== WORK INSTRUCTIONS ==
A verbatim reproduction of the lines below, from the line containing "From S2P Require Import FlowWire" through the line containing "Definition exportable (r", both ends included, is the whole required output.

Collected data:

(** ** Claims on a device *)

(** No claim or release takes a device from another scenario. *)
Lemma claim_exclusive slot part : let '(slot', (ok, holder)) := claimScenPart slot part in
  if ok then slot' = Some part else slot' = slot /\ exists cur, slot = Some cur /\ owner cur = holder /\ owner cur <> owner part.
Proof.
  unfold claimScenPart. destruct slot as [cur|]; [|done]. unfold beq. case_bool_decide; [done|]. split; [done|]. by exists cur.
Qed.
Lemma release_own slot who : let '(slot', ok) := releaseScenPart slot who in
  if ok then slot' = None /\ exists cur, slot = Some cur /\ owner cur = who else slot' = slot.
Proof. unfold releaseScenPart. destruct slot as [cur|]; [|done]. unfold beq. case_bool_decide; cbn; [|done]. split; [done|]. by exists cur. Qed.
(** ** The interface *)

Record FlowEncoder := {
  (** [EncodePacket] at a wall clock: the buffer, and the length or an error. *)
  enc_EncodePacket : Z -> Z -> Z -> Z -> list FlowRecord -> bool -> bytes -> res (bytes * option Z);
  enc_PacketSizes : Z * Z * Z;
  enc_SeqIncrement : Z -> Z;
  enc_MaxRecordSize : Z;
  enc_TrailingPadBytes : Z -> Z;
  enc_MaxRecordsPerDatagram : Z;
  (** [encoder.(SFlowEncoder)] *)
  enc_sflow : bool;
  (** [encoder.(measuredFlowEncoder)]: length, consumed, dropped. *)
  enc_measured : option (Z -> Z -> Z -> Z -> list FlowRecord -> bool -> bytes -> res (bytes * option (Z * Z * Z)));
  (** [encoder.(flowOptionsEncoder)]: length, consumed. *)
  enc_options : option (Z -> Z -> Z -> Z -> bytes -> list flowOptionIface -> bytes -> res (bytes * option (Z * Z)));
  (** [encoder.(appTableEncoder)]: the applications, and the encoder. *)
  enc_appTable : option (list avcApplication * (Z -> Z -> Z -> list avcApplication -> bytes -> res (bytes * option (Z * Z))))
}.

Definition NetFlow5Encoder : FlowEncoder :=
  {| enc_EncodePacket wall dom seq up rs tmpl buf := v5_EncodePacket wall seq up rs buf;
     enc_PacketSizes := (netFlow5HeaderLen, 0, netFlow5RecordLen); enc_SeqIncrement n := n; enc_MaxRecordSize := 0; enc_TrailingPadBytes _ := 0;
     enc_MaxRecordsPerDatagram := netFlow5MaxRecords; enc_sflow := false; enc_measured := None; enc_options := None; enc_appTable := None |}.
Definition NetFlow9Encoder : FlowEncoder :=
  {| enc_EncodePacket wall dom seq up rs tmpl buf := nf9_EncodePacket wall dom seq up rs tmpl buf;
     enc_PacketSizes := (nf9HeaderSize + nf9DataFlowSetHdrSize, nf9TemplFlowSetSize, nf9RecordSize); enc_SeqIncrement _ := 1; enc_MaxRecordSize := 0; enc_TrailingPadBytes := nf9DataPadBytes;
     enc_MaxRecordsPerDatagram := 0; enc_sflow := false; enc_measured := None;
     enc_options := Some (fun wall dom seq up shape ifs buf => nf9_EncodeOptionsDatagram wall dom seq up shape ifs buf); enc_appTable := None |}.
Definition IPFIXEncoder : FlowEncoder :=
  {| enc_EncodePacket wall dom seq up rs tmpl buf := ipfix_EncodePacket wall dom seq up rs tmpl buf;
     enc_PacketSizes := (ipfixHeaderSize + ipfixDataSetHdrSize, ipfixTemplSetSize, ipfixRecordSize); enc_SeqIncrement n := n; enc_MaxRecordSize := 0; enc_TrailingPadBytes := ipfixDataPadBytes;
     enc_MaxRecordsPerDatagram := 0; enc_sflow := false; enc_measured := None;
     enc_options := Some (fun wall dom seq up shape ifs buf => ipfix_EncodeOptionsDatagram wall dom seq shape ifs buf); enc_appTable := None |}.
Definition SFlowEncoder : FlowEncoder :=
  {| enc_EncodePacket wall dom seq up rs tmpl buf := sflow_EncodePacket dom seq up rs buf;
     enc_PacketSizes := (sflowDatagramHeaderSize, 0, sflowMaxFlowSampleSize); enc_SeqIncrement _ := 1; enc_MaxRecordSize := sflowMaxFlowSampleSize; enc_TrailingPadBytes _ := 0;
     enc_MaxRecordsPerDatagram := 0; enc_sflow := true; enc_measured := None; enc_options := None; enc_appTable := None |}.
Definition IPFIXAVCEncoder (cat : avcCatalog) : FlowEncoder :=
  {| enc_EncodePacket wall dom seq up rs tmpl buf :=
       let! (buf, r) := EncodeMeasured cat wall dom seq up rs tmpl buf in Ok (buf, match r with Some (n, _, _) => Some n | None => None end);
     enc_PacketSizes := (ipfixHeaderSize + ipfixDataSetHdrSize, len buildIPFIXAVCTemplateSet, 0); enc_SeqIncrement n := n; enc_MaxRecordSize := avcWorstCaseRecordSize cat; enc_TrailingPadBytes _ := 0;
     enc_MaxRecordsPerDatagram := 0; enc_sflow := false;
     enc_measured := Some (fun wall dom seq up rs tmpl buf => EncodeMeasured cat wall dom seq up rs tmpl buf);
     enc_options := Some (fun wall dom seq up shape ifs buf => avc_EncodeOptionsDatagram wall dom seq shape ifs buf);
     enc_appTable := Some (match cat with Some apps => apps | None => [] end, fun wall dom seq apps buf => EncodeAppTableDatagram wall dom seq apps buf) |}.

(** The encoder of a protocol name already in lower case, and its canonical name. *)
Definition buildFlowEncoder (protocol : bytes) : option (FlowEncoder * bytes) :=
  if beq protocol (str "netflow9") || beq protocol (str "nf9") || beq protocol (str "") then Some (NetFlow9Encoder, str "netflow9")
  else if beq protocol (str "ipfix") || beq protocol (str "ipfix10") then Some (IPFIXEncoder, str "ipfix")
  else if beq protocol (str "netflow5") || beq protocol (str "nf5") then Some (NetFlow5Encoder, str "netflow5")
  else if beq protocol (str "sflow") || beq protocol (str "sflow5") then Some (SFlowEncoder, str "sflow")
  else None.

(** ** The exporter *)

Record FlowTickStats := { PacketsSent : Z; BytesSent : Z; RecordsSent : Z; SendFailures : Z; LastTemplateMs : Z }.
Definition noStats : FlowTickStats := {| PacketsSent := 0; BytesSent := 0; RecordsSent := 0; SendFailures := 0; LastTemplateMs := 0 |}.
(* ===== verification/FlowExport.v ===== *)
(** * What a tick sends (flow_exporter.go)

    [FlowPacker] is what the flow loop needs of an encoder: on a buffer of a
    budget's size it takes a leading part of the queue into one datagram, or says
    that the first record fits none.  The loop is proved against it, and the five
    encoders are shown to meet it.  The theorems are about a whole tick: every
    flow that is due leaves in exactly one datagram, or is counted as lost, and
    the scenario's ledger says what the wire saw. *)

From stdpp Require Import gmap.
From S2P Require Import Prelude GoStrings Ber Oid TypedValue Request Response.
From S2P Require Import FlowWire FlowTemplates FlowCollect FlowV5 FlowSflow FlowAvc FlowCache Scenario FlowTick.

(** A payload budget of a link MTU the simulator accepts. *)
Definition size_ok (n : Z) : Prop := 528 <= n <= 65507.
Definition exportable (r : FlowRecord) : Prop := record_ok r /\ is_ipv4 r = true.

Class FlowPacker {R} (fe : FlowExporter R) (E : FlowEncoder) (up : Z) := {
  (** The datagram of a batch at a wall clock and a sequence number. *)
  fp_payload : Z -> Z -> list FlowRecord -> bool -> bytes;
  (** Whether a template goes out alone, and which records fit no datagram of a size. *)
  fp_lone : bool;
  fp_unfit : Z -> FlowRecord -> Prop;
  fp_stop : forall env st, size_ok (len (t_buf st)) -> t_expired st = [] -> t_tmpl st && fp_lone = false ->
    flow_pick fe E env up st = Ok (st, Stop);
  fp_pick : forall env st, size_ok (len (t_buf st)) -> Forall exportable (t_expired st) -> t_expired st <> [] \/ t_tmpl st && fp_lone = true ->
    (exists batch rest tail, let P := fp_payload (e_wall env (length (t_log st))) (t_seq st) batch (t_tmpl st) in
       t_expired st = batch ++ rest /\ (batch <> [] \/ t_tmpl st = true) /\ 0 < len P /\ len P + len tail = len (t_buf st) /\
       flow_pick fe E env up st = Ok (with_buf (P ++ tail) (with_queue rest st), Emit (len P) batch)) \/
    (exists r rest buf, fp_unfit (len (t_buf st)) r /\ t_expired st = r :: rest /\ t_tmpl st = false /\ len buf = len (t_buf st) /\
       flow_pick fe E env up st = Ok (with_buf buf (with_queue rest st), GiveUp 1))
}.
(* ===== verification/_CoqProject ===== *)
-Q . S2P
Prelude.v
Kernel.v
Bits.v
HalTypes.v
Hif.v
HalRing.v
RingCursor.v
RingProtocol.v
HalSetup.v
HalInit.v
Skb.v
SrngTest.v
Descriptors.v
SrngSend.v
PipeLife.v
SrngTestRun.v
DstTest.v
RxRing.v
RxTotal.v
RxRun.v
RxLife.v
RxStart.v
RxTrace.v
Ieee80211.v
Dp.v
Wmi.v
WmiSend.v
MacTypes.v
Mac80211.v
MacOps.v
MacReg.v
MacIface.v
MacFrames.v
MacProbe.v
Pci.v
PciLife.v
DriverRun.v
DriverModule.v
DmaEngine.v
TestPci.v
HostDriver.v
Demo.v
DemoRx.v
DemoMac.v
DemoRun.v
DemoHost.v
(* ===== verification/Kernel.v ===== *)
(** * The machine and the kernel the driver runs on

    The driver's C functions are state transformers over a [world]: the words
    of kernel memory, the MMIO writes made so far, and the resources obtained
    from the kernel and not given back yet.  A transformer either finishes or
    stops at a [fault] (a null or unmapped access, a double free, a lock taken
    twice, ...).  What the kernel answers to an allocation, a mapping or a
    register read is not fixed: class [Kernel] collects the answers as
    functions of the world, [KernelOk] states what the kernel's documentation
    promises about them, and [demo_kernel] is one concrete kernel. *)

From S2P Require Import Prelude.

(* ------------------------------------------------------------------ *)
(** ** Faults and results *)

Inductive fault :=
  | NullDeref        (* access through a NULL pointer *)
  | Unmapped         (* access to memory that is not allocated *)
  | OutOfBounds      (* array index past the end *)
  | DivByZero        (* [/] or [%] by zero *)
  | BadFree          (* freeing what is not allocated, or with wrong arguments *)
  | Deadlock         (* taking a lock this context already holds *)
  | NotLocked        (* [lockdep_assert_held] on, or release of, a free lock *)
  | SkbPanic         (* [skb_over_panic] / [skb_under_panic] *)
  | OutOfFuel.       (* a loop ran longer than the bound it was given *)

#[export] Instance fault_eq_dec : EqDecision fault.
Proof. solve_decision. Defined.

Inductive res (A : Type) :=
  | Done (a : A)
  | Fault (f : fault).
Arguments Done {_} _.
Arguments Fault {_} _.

== TASK OUTPUT ==
From S2P Require Import FlowWire FlowTemplates FlowCollect FlowV5 FlowSflow FlowAvc FlowCache Scenario FlowTick.

(** A payload budget of a link MTU the simulator accepts. *)
Definition size_ok (n : Z) : Prop := 528 <= n <= 65507.
Definition exportable (r : FlowRecord) : Prop := record_ok r /\ is_ipv4 r = true.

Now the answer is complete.